MacBook stand
Added May 5, 2025
By Priyaobsessedon my radar
Why are you into it?
A repeat for a reason.
About
The MacBook stand exists because laptops weren't designed for humans. Apple engineers built a machine that forces you to crane your neck downward for hours, then sold millions of them to people who spend their days writing code, attending video calls, and wondering why their shoulders feel like concrete. The stand fixes what the laptop broke.
Most people buy the wrong one. They grab the cheapest aluminum triangle on Amazon and wonder why it wobbles during every Zoom call. The good ones cost more because they solve the real problem: bringing the screen to eye level without turning your workspace into a engineering project. Rain Design's mStand became the standard for a reason. Solid aluminum, the right angle, space underneath for storage. It doesn't adjust, which sounds like a limitation until you realize most adjustable stands spend their lives in one position anyway.

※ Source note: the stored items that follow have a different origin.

Definition evaluateAnomaly (mp : MetricsProvider) (rule : Rule) : result (list EvalResult) :=
  if String.eqb (rule_Query rule) "" then Err "anomaly rule requires a query"
  else
    let! queryResults := Query mp (rule_Query rule) in
    let sensitivity := if f64_eq (rule_Sensitivity rule) f64_zero then f64_of_decimal 5 1
                       else rule_Sensitivity rule in
    let zThreshold := f64_add (f64_of_Z 1)
                        (f64_mul (f64_sub (f64_of_Z 1) sensitivity) (f64_of_Z 3)) in
    Ok (judge (zscore_firing rule zThreshold) <$> queryResults).

Definition change_of (rule : Rule) (value : float64) : float64 :=
  let baseline := rule_Threshold rule in
  if String.eqb (rule_ChangeType rule) "percent" && f64_neq baseline f64_zero
  then f64_mul (f64_div (f64_sub value baseline) baseline) (f64_of_Z 100)
  else f64_sub value baseline.

Definition evaluateChange (mp : MetricsProvider) (rule : Rule) : result (list EvalResult) :=
  if String.eqb (rule_Query rule) "" then Err "change rule requires a query"
  else
    let! currentResults := Query mp (rule_Query rule) in
    let changeThreshold := if f64_eq (rule_ChangeThreshold rule) f64_zero then f64_of_Z 10
                           else rule_ChangeThreshold rule in
    Ok (judge (λ v, f64_gt (change_of rule v) changeThreshold ||
                    f64_lt (change_of rule v) (f64_neg changeThreshold)) <$> currentResults).

Definition evaluateAbsence (mp : MetricsProvider) (now : Time) (rule : Rule)
    : result (list EvalResult) :=
  let present v := Ok [mkEvalResult (rule_Labels rule) v false now] in
  let absent := Ok [mkEvalResult (rule_Labels rule) f64_zero true now] in
  if String.eqb (rule_Query rule) "" && String.eqb (rule_Metric rule) ""
  then Err "absence rule requires a query or metric"
  else if negb (String.eqb (rule_Query rule) "") then
    match Query mp (rule_Query rule) with
    | Ok (qr :: _) => present (qr_Value qr)
    | Ok [] => absent
    | Err _ => absent
    | Panic w => Panic w
    end
  else
    match GetMetric mp (rule_Metric rule) (rule_Labels rule) with
    | Ok _ => present f64_zero
    | Err _ => absent
    | Panic w => Panic w
    end.

(** Whether a sub-rule has a firing alert. *)
Definition sub_firing (e : Evaluator) (subRuleID : string) : bool :=
  match evalState e !! subRuleID with
  | Some state => bool_decide (FiringAlerts state ≠ ∅)
  | None => false
  end.

Definition evaluateComposite (e : Evaluator) (now : Time) (rule : Rule)
    : result (list EvalResult) :=
  match rule_SubRules rule with
  | [] => Err "composite rule has no sub-rules"
  | _ =>
      let subRuleFiring : gmap string bool :=
        foldl (λ m id, <[id := sub_firing e id]> m) ∅ (rule_SubRules rule) in
      let verdicts := (map_to_list subRuleFiring).*2 in
      let expr := ToLower (rule_Expression rule) in
      let firing := if Contains expr " and " then forallb id verdicts
                    else if Contains expr " or " then existsb id verdicts
                    else existsb id verdicts in
      Ok [mkEvalResult (rule_Labels rule) f64_zero firing now]
  end.

(** ** Alert life cycle *)

Definition getSeverity (rule : Rule) : Severity :=
  match rule_Labels rule !! "severity" with
  | Some sev =>
      if String.eqb sev "critical" then SeverityCritical
      else if String.eqb sev "warning" then SeverityWarning
      else if String.eqb sev "info" then SeverityInfo
      else SeverityWarning
  | None => SeverityWarning
  end.

(** The second loop overwrites the entries of the first. *)
Definition mergeLabels (base overlay : gmap string string) : gmap string string := overlay ∪ base.

Section evaluator.
Context (Compile : string → option (string → bool)).
Context (md5_hex : string → string).
Context (uuid : nat → string).

(** The text that is hashed. *)
Definition fingerprint_text (ruleID : string) (ls : gmap string string) : string :=
  let keys := merge_sort String.le (map_to_list ls).*1 in
  String.concat "|" (ruleID :: ((λ k, k +:+ "=" +:+ label_of ls k) <$> keys)).

Definition generateFingerprint (ruleID : string) (ls : gmap string string) : string :=
  md5_hex (fingerprint_text ruleID ls).

(** [silences] is what [ListActiveSilences] returns, [None] on an error. *)
Definition isSilenced (silences : option (list Silence)) (alert : Alert) : bool :=
  match silences with
  | None => false
  | Some l => existsb (matchesSilence Compile alert) l
  end.

Definition new_alert (id : string) (rule : Rule) (fingerprint : string) (res : EvalResult)
    (activeSince now : Time) : Alert :=
  mkAlert id (rule_ID rule) (rule_Name rule) StatePending (getSeverity rule)
    (mergeLabels (rule_Labels rule) (er_Labels res)) (rule_Annotations rule)
    (er_Value res) (rule_Threshold rule) activeSince None None None now None None "" fingerprint.

Definition handleFiringResult (silences : option (list Silence)) (rule : Rule)
    (fingerprint : string) (res : EvalResult) (now : Time) (e : Evaluator) (state : RuleEvalState)
    : Evaluator * RuleEvalState * list Event :=
  let state1 := match ActiveSince state !! fingerprint with
                | Some _ => state
                | None => set_ActiveSince (<[fingerprint := now]> (ActiveSince state)) state
                end in
  let activeSince := default zero_time (ActiveSince state1 !! fingerprint) in
  let '(alert0, e1) :=
    match alerts e !! fingerprint with
    | Some alert => (alert, e)
    | None => (new_alert (uuid (uuids e)) rule fingerprint res activeSince now, draw_uuid e)
    end in
  let alert1 := observe_value (er_Value res) now alert0 in
  let shouldFire := rule_ForDuration rule <=? time_Sub now activeSince in
  if shouldFire && bool_decide (alert_State alert1 ≠ StateFiring) then
    let alert2 := fire now alert1 in
    let state2 := set_PendingAlerts (delete fingerprint (PendingAlerts state1))
                    (set_FiringAlerts (<[fingerprint := true]> (FiringAlerts state1)) state1) in
    if isSilenced silences alert2 then
      (set_alerts (<[fingerprint := alert2]> (alerts e1)) e1, state2, [EvSave alert2])
    else
      let alert3 := set_NotifiedAt now alert2 in
      (set_alerts (<[fingerprint := alert3]> (alerts e1)) e1, state2,
       (if onNotify e1 then [EvNotify alert2 rule] else []) ++ [EvSave alert3])
  else if negb shouldFire && bool_decide (alert_State alert1 = StateInactive) then
    let alert2 := set_State StatePending alert1 in
    let state2 := set_PendingAlerts (<[fingerprint := activeSince]> (PendingAlerts state1)) state1 in
    (set_alerts (<[fingerprint := alert2]> (alerts e1)) e1, state2, [EvSave alert2])
  else
    (set_alerts (<[fingerprint := alert1]> (alerts e1)) e1, state1, [EvSave alert1]).

(** The keep-firing window has not run out. *)
Definition keeps_firing (rule : Rule) (now : Time) (alert : Alert) : bool :=
  bool_decide (alert_State alert = StateFiring) && (0 <? rule_KeepFiringFor rule) &&
  match alert_FiredAt alert with
  | Some t => time_Sub now t <? rule_KeepFiringFor rule
  | None => false
  end.

Definition open_alert (alert : Alert) : bool :=
  bool_decide (alert_State alert = StateFiring ∨ alert_State alert = StatePending).

Definition handleResolvedResult (rule : Rule) (fingerprint : string) (now : Time)
    (e : Evaluator) (state : RuleEvalState) : Evaluator * RuleEvalState * list Event :=
  let wasActive := default zero_time (ActiveSince state !! fingerprint) in
  let state1 := set_PendingAlerts (delete fingerprint (PendingAlerts state))
                  (set_ActiveSince (delete fingerprint (ActiveSince state)) state) in
  if IsZero wasActive then (e, state1, [])
  else
    match alerts e !! fingerprint with
    | None => (e, state1, [])
    | Some alert =>
        if keeps_firing rule now alert then (e, state1, [])
        else
          let state2 := set_FiringAlerts (delete fingerprint (FiringAlerts state1)) state1 in
          if open_alert alert then
            let alert1 := resolve now alert in
            (set_alerts (<[fingerprint := alert1]> (alerts e)) e, state2, [EvSave alert1])
          else (e, state2, [])
    end.

(** One iteration of the first loop of [processResults]. *)
Definition handle_result (silences : option (list Silence)) (rule : Rule) (now : Time)
    (res : EvalResult) (e : Evaluator) (state : RuleEvalState)
    : Evaluator * RuleEvalState * list Event :=
  let fingerprint := generateFingerprint (rule_ID rule) (er_Labels res) in
  if er_Firing res then handleFiringResult silences rule fingerprint res now e state
  else handleResolvedResult rule fingerprint now e state.

Fixpoint handle_results (silences : option (list Silence)) (rule : Rule) (now : Time)
    (results : list EvalResult) (e : Evaluator) (state : RuleEvalState)
    : Evaluator * RuleEvalState * list Event :=
  match results with
  | [] => (e, state, [])
  | res :: rest =>
      let '(e1, state1, evs1) := handle_result silences rule now res e state in
      let '(e2, state2, evs2) := handle_results silences rule now rest e1 state1 in
      (e2, state2, evs1 ++ evs2)
  end.

(** One iteration of the loop over firing alerts that were not seen. *)
Definition resolve_unseen (now : Time) (fingerprint : string) (e : Evaluator)
    (state : RuleEvalState) : Evaluator * RuleEvalState * list Event :=
  let state1 := mkRuleEvalState (LastEval state) (delete fingerprint (ActiveSince state))
                  (delete fingerprint (FiringAlerts state))
                  (delete fingerprint (PendingAlerts state)) in
  match alerts e !! fingerprint with
  | Some alert =>
      if open_alert alert then
        let alert1 := resolve now alert in
        (set_alerts (<[fingerprint := alert1]> (alerts e)) e, state1, [EvSave alert1])
      else (e, state1, [])
  | None => (e, state1, [])
  end.

Fixpoint resolve_all_unseen (now : Time) (seen : list string) (fingerprints : list string)
    (e : Evaluator) (state : RuleEvalState) : Evaluator * RuleEvalState * list Event :=
  match fingerprints with
  | [] => (e, state, [])
  | fp :: rest =>
      if bool_decide (fp ∈ seen) then resolve_all_unseen now seen rest e state
      else
        let '(e1, state1, evs1) := resolve_unseen now fp e state in
        let '(e2, state2, evs2) := resolve_all_unseen now seen rest e1 state1 in
        (e2, state2, evs1 ++ evs2)
  end.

The Twelve South ParcSlope takes a different approach. Lower angle, more typing-friendly, designed for people who actually use their laptop keyboard instead of adding an external one. Less ergonomically perfect, more practically useful. Both approaches work. Neither works if you buy the knockoff version that arrives from overseas in packaging that smells like a factory.
A repeat purchase means the first one either broke or stayed at the office when everything went remote. More likely, it proved useful enough that a second location needed one. That's the real test of any desk accessory. Not whether you like it, but whether you notice its absence.
Fun fact
The original mStand was designed by a chiropractor who got tired of treating tech workers with neck problems.